Reynaga was declared cancer-free on July 18, one year and eighteen days after her initial diagnosis. She is scheduled to undergo surgery this December to correct the cause of her cancer, a lack of two muscles in her shoulder that allows cancerous cells to form.

“It’s scary because I don’t want to be cut open, but it’s also exciting because there’s the possibility that if it works I’ll have a 100% chance of not getting it again,” Reynaga said. “At the same time though, if it doesn’t go as planned I pretty much have a 100% chance of getting it again. And if it comes back, it will probably come back as stage 3, which means chemo.”

Reynaga was recently accepted into the National Guard, which has been a dream of hers since she was young. However, now Reynaga worries that a recurrence of her cancer may hurt her career.

“It makes me really scared because I just joined the national guard and if they ask me if I have cancer and I do, then they’ll probably kick me out,” Reynaga said. “It’s just really scary because I’ve wanted to be in the military since I was three. I‘ve always heard my parents talk about it. I see that as my future.
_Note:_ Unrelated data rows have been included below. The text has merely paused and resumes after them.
(* src: fleet_kernel/eval_plane/qualification.py _derive_state *)
Definition derive_state (gate_mode : GateMode) (c : counters) (inconclusive_policy : InconclusivePolicy)
    (reviewer_identity : string) (remaining : list BlockingFinding) (applied_waivers : list AppliedWaiver)
    (requires_human_review human_review_completed material_regression regression_acknowledged : bool)
    : QualificationState :=
  if negb (is_nil remaining) && bool_decide (gate_mode = GateBLOCKING) then QREJECTED
  else if negb (is_nil applied_waivers) then QREJECTED
  else if requires_human_review && negb human_review_completed then QPENDING
  else if material_regression && negb regression_acknowledged
          && (bool_decide (gate_mode = GateWARNING) || bool_decide (gate_mode = GateBLOCKING)) then QREJECTED
  else if truthy (qualifying_refusal c inconclusive_policy reviewer_identity) then QREJECTED
  else if bool_decide (gate_mode = GateBLOCKING) then QQUALIFIED else QADVISORY_QUALIFIED.

(** [replace(self, state=..., receipt_sha256=...)]. *)
Definition replace_state (q : Qualification) (s : QualificationState) (receipt : string) : Qualification := {|
  ql_qualification_id := ql_qualification_id q; ql_target_fingerprint := ql_target_fingerprint q;
  ql_exam := ql_exam q; ql_exam_digest := ql_exam_digest q; ql_aggregate := ql_aggregate q;
  ql_gate_mode := ql_gate_mode q; ql_state := s; ql_reviewer_identity := ql_reviewer_identity q;
  ql_reviewer_family := ql_reviewer_family q; ql_subject_family := ql_subject_family q;
  ql_issued_at := ql_issued_at q; ql_expires_at := ql_expires_at q; ql_release_id := ql_release_id q;
  ql_remaining_findings := ql_remaining_findings q; ql_applied_waivers := ql_applied_waivers q;
  ql_rejected_waivers := ql_rejected_waivers q; ql_baseline_comparison := ql_baseline_comparison q;
  ql_receipt_sha256 := receipt |}.

(* src: fleet_kernel/eval_plane/qualification.py issue_qualification *)
Definition issue_qualification (qualification_id target_fingerprint : string) (exam : ExamIdentity)
    (outcome : AggregateOutcome) (gate_mode : GateMode)
    (reviewer_identity reviewer_family subject_family : string) (issued_at expires_at : datetime)
    (waivers : list EvalWaiver) (baseline : option Qualification) (release_id : string)
    (human_review_completed regression_acknowledged : bool) : res Qualification :=
  let digest_ := exam_digest exam in
  let! application := apply_waivers (ao_findings outcome) waivers target_fingerprint issued_at release_id in
  let comparison := compare_to_baseline outcome digest_ baseline in
  let state := derive_state gate_mode (outcome_counters outcome)
    (pol_inconclusive_policy (ao_policy outcome)) reviewer_identity (wa_remaining application)
    (wa_applied application) (ao_requires_human_review outcome) human_review_completed
    (cmp_material_regression comparison) regression_acknowledged in
  let! qualification := Qualification_post_init {|
    ql_qualification_id := qualification_id; ql_target_fingerprint := target_fingerprint; ql_exam := exam;
    ql_exam_digest := digest_; ql_aggregate := outcome; ql_gate_mode := gate_mode; ql_state := state;
    ql_reviewer_identity := reviewer_identity; ql_reviewer_family := reviewer_family;
    ql_subject_family := subject_family; ql_issued_at := issued_at; ql_expires_at := expires_at;
    ql_release_id := release_id; ql_remaining_findings := wa_remaining application;
    ql_applied_waivers := wa_applied application; ql_rejected_waivers := wa_rejected application;
    ql_baseline_comparison := comparison; ql_receipt_sha256 := "" |} in
  let! receipt := compute_receipt qualification in
  Qualification_post_init (replace_state qualification state receipt).

(* src: fleet_kernel/eval_plane/qualification.py apply_waiver_to_rejected_qualification *)
Definition apply_waiver_to_rejected_qualification (qualification : Qualification) : res Qualification :=
  require bool_decide (ql_state qualification = QREJECTED)
    else ValueError, ("a waiver applies to a REJECTED qualification, not "
                      +:+ qual_state_value (ql_state qualification)) ;;
  raise_if is_nil (ql_applied_waivers qualification)
    with ValueError, "waiving a qualification requires at least one applied waiver" ;;
  require is_nil (ql_remaining_findings qualification)
    else ValueError, ("unwaived findings remain " +:+ emdash
      +:+ " every blocking finding must be covered before the qualification can move to WAIVED") ;;
  let! waived := Qualification_post_init
    (replace_state qualification QWAIVED (ql_receipt_sha256 qualification)) in
  let! receipt := compute_receipt waived in
  Qualification_post_init (replace_state waived QWAIVED receipt).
And the idea that this [cancer] could ruin my career is terrifying.”

Reynaga is not only worried that her cancer might take away her chance to serve in the National Guard, but also scared that she will will not have the chance to make her parents proud as a result.

“I felt like a failure because I kept thinking, you know, I’m supposed to make my mom proud, but now what if don’t get into my future job? What if I can’t finish high school? What if I can’t make it through this cancer,” Reynaga said. “Seeing my [mother] cry, it made me feel bad about myself because I kept wondering about what would happen if I didn’t get better, if I had to go to hospice and get chemo. That could kill me, and I don’t want to die.”
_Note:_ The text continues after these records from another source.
(* src: fleet_kernel/eval_plane/suite_package.py _validate_case_policy *)
Definition validate_case_policy (c : EvalCaseDefinition) (s : EvalSuiteDefinition) (where_ : string) : res unit :=
  raise_if negb (cd_suite_id c =? sd_suite_id s)%string
    with EvalPackageError, (where_ +:+ " declares suite_id " +:+ repr (cd_suite_id c) +:+ " but sits in "
      +:+ repr (sd_suite_id s)) ;;
  raise_if mp_attempts (cd_attempt_policy c) <? ATTEMPT_FLOOR (cd_risk_class c)
    with EvalPackageError, (where_ +:+ ": risk class " +:+ member_value RiskClasses (cd_risk_class c) +:+ " requires at least "
      +:+ str_Z (ATTEMPT_FLOOR (cd_risk_class c)) +:+ " retained attempts, got "
      +:+ str_Z (mp_attempts (cd_attempt_policy c))) ;;
  raise_if bool_decide (cd_criticality c = CRITICAL)
           && negb (bool_decide (mp_critical_failure_rule (cd_attempt_policy c) = SINGLE_OCCURRENCE_FAILS))
    with EvalPackageError, (where_ +:+ ": a critical case must fail the target on a single occurrence") ;;
  raise_if bool_decide (cd_criticality c = CRITICAL)
           && negb (bool_decide (mp_aggregate_rule (cd_attempt_policy c) = ALL_ATTEMPTS_PASS))
    with EvalPackageError, (where_ +:+ ": a critical case must aggregate on all_attempts_pass, not "
      +:+ member_value AggregateRules (mp_aggregate_rule (cd_attempt_policy c)) +:+ " " +:+ emdash
      +:+ " a majority or any-pass rule would let passing attempts average away a critical failure, which "
      +:+ "graders.CaseResult refuses at grading time and which must not be authorable here either") ;;
  let private := bool_decide (cd_privacy_class c = PrivTENANT_PRIVATE) in
  raise_if negb (Bool.eqb private (negb (bool_decide (cd_tenant_scope c = None))))
    with EvalPackageError, (where_ +:+ ": tenant-private cases declare tenant_scope and only those may") ;;
  raise_if private && negb (bool_decide (sd_owning_scope s = ScopeTENANT))
    with EvalPackageError, (where_ +:+ ": a tenant-private case cannot live in a "
      +:+ member_value OwningScopes (sd_owning_scope s)
      +:+ " suite, which would let a shared suite enumerate tenant-private cases") ;;
  raise_if private && negb (bool_decide (cd_tenant_scope c = sd_tenant_scope s))
    with EvalPackageError, (where_ +:+ ": tenant " +:+ repr_or_None (cd_tenant_scope c) +:+ " does not match suite tenant "
      +:+ repr_or_None (sd_tenant_scope s)) ;;
  raise_if is_skill_selection s && bool_decide (cd_lifecycle_state c = LifeACTIVE)
           && negb (case_is_holdout c)
           && match cd_skill_selection_target c with None => true | Some _ => false end
    with EvalPackageError, (where_ +:+ ": a skill-selection case must record the evaluated target manifest "
      +:+ "(skill descriptions, tool descriptions, host instructions, available tools, "
      +:+ "model configuration, harness version)") ;;
  Ok tt.

Definition case_key (c : EvalCaseDefinition) : string * Z := (cd_case_id c, cd_case_version c).
Definition retired (c : EvalCaseDefinition) : bool := existsb (fun x => bool_decide (cd_lifecycle_state c = x)) RETIRED_STATES.

(** [for item in l: check(item)]. *)
Fixpoint each {A} (check : A -> res unit) (l : list A) : res unit :=
  match l with [] => Ok tt | x :: r => let! _ := check x in each check r end.

(** The distinct case ids, in order of first occurrence: the keys of [by_id]. *)
Fixpoint first_occurrences (l : list string) : list string :=
  match l with
  | [] => []
  | x :: r => x :: List.filter (fun y => negb (y =? x)%string) (first_occurrences r)
  end.

(** The first loop of [_validate_lineage]. *)
(* src: fleet_kernel/eval_plane/suite_package.py _validate_lineage@1-8 *)
Fixpoint declared_once (seen : list (string * Z)) (cases : list EvalCaseDefinition) : res unit :=
  match cases with
  | [] => Ok tt
  | c :: rest =>
      raise_if bool_decide (case_key c ∈ seen)
        with EvalPackageError, ("case " +:+ case_qualified_id c +:+ " is declared twice in one suite") ;;
      declared_once (case_key c :: seen) rest
  end.

(* src: fleet_kernel/eval_plane/suite_package.py _validate_lineage *)
Definition validate_lineage (cases : list EvalCaseDefinition) : res unit :=
  let! _ := declared_once [] cases in
  let known := map cd_case_id cases in
  let knows id := existsb (String.eqb id) known in
  each (fun case_id =>
    let versions := List.filter (fun c => (cd_case_id c =? case_id)%string) cases in
    let live := List.filter (fun c => negb (retired c)) versions in
    raise_if (1 <? List.length live)%nat
      with EvalPackageError, ("case " +:+ case_id +:+ " has " +:+ str_nat (List.length live)
        +:+ " non-retired versions; exactly one may be live") ;;
    each (fun c =>
      raise_if retired c && bool_decide (cd_superseded_by c = None)
        with EvalPackageError, ("case " +:+ case_qualified_id c +:+ " is "
          +:+ member_value LifecycleStates (cd_lifecycle_state c) +:+ " and must name the case that superseded it") ;;
      raise_if match cd_superseded_by c with Some id => negb (knows id) | None => false end
        with EvalPackageError, ("case " +:+ case_qualified_id c +:+ " is superseded by unknown case "
          +:+ repr_or_None (cd_superseded_by c)) ;;
      let unknown := List.filter (fun id => negb (knows id)) (cd_supersedes c) in
      raise_if negb (bool_decide (unknown = []))
        with EvalPackageError, ("case " +:+ case_qualified_id c +:+ " supersedes unknown cases: " +:+ strs_repr unknown) ;;
      Ok tt) versions) (first_occurrences known).

(** [{item.ref: item.sha256 for item in suite.grader_manifests}]: a later entry wins. *)
Definition declared_graders (s : EvalSuiteDefinition) : list (string * string) :=
  fold_left (fun d r => dict_put (ref r) (ref_sha256 r) d) (sd_grader_manifests s) [].

(* src: fleet_kernel/eval_plane/suite_package.py _validate_grader_coverage *)
Definition validate_grader_coverage (s : EvalSuiteDefinition) (cases : list EvalCaseDefinition) : res unit :=
  each (fun c => if case_is_holdout c then Ok tt else
    each (fun g =>
      match dict_get (ref (ga_manifest g)) (declared_graders s) with
      | None => bad ("case " +:+ case_qualified_id c +:+ " uses grader manifest " +:+ ref (ga_manifest g)
                  +:+ " that suite " +:+ suite_qualified_id s +:+ " does not declare")
      | Some expected =>
          require (expected =? ref_sha256 (ga_manifest g))%string
            else EvalPackageError, ("case " +:+ case_qualified_id c +:+ " pins grader " +:+ ref (ga_manifest g)
              +:+ " at a different hash than suite " +:+ suite_qualified_id s) ;;
          Ok tt
      end) (cd_graders c)) cases.

Section loading.
  Context `{Digest} `{IsoDate} `{JsonLimits}.
  Variable fs : string -> file_read.
  (** A path other than ["."] and ["/"]. *)
  Variable repo_root : string.

(* src: fleet_kernel/eval_plane/suite_package.py ManifestReference.resolve *)
Definition resolve (r : ManifestReference) : res string :=
  raise_if ref_is_holdout r
    with EvalPackageError, ("holdout reference " +:+ ref r +:+ " has no repository path") ;;
  Ok (repo_root +:+ "/" +:+ ref r).

(* src: fleet_kernel/eval_plane/suite_package.py _validate_referenced_files *)
Definition validate_referenced_files (references : list (string * ManifestReference)) : res unit :=
  each (fun '(where_, r) => if ref_is_holdout r then Ok tt else
    let! path := resolve r in
    match fs path with
    | Missing => bad (where_ +:+ " references " +:+ ref r +:+ ", which does not exist under " +:+ repo_root)
    | Unreadable => bad (where_ +:+ " references unreadable file " +:+ ref r)
    | Bytes raw =>
        require (digest raw =? ref_sha256 r)%string
          else EvalPackageError, (where_ +:+ " pins " +:+ ref r +:+ " at " +:+ ref_sha256 r
            +:+ " but the file hashes to " +:+ digest raw) ;;
        Ok tt
    end) references.

(** The abstract provider: both methods may raise. *)
(* src: fleet_kernel/eval_plane/holdout_provider.py HoldoutProvider *)
Record HoldoutProvider := { has_case : string -> res bool; bundle_digest : string -> res string }.

(* src: fleet_kernel/eval_plane/suite_package.py validate_package *)
Definition validate_package (s : EvalSuiteDefinition) (cases : list EvalCaseDefinition)
    (provider : option HoldoutProvider) : res bool :=
  let! _ := validate_lineage cases in
  let! _ := each (fun c =>
    let where_ := "case " +:+ case_qualified_id c in
    let! _ := validate_case_policy c s where_ in
    validate_holdout_containment c where_) cases in
  let! _ := validate_grader_coverage s cases in
  raise_if bool_decide (sd_gate_intent s = GateBLOCKING)
           && negb (existsb (fun c => bool_decide (cd_criticality c = CRITICAL)
                                      && bool_decide (cd_lifecycle_state c = LifeACTIVE)) cases)
    with EvalPackageError, ("suite " +:+ suite_qualified_id s +:+ " is blocking but declares no active critical case") ;;
  let! _ := validate_referenced_files (
    map (fun r => ("suite " +:+ suite_qualified_id s, r)) (sd_grader_manifests s)
    ++ flat_map (fun c => map (fun r => ("case " +:+ case_qualified_id c, r)) (all_references c)) cases) in
  let holdouts := List.filter case_is_holdout cases in
  match holdouts, provider with
  | [], _ => Ok true
  | _, None => Ok false
  | _, Some p =>
      let! _ := each (fun c =>
        let! present := has_case p (cd_case_id c) in
        require present
          else EvalPackageError, ("case " +:+ case_qualified_id c +:+ " is a holdout but no bundle is provisioned") ;;
        let! d := bundle_digest p (cd_case_id c) in
        require bool_decide (Some d = cd_holdout_bundle_sha256 c)
          else EvalPackageError, ("case " +:+ case_qualified_id c +:+ " pins holdout bundle " +:+ default "None" (cd_holdout_bundle_sha256 c)
            +:+ " but the provisioned bundle hashes to " +:+ d) ;;
        Ok tt) holdouts in
      Ok true
  end.

(** ** Loading *)

(* src: fleet_kernel/eval_plane/suite_package.py EvalSuitePackage *)
Record EvalSuitePackage := {
  pk_suite : EvalSuiteDefinition;
  pk_cases : list EvalCaseDefinition;
  pk_package_sha256 : string;
  pk_holdout_binding_verified : bool;
}.

(* src: fleet_kernel/eval_plane/suite_package.py EvalSuitePackage.holdout_cases *)
Definition holdout_cases (p : EvalSuitePackage) : list EvalCaseDefinition := List.filter case_is_holdout (pk_cases p).

(* src: fleet_kernel/eval_plane/suite_package.py EvalSuitePackage.case *)
Definition package_case (p : EvalSuitePackage) (case_id : string) : res EvalCaseDefinition :=
  match List.find (fun c => (cd_case_id c =? case_id)%string) (pk_cases p) with
  | Some c => Ok c
  | None => bad ("case " +:+ case_id +:+ " is not part of " +:+ suite_qualified_id (pk_suite p))
  end.

(** Only a decoding error is turned into an [EvalPackageError]; [loads] may
    raise other [ValueError]s. *)
(* src: fleet_kernel/eval_plane/suite_package.py _read_manifest *)
Definition read_manifest (path where_ : string) : res (json * string) :=
  match fs path with
  | Missing => bad (where_ +:+ " references missing file " +:+ path)
  | Unreadable => bad (where_ +:+ " references unreadable file " +:+ path)
  | Bytes raw =>
      let non_json := bad (where_ +:+ " references non-JSON file " +:+ path) in
      match utf8_decode (chars raw) with
      | None => non_json
      | Some t =>
          match loads t with
          | Ok payload => Ok (payload, digest raw)
          | Err e => if is_subclass (exn_class e) JSONDecodeError then non_json else Err e
          end
      end
  end.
“When you go through radiation, it’s killing the cancer cells one-by-one but that means it’s also killing you. You’re dying with your cancer.””

— Junior Sancia Reynaga

Although she is cancer free for the moment, Reynaga must still fight to remain that way. Although there are times when she feels like giving up, according to Reynaga, her family keeps her going.

“Cancer is a battle. You’re fighting the hardest sickness of all: your body itself,” Reynaga said. “I mean when you go through radiation, it’s killing the cancer cells one-by-one but that means it’s also killing you. You’re dying with your cancer. When I’m fighting, I’m fighting to make my family proud, and sometimes I wonder ‘What if I quit fighting,’ and worry that it’ll make me look weak, and I worry about what it would do because when you lose someone there is a depression, and I keep fighting because I don’t want that for my family.”

According to Jewel, Reynaga’s positivity and empathy for other people shows even in the face of hardship.

“I think she hides sometimes. She keeps stuff in so that she can help other people,” Jewel said. “There would be times where she would be taking six or seven pills a day in the bathroom and then she would come back and be super bubbly and sprightly. She’s just such a good person. She goes through so much and she puts herself through so much and I don’t know how she does it because I could not. She’s strong, she is so strong.”

For Reynaga, strength is not just the determination to keep going, but also the mindset of living life to the fullest.

“If I don’t stay strong, then I’m letting myself down,” Reynaga said. “Sometimes it’s hard, staying strong, but now I think it’s just saying, ‘No, God gave me another day to wake up and do this life.’ Staying strong is realizing that I might not be sick right now, but realizing that it [cancer] could come back eventually, and it means living my life right now, as I want it.”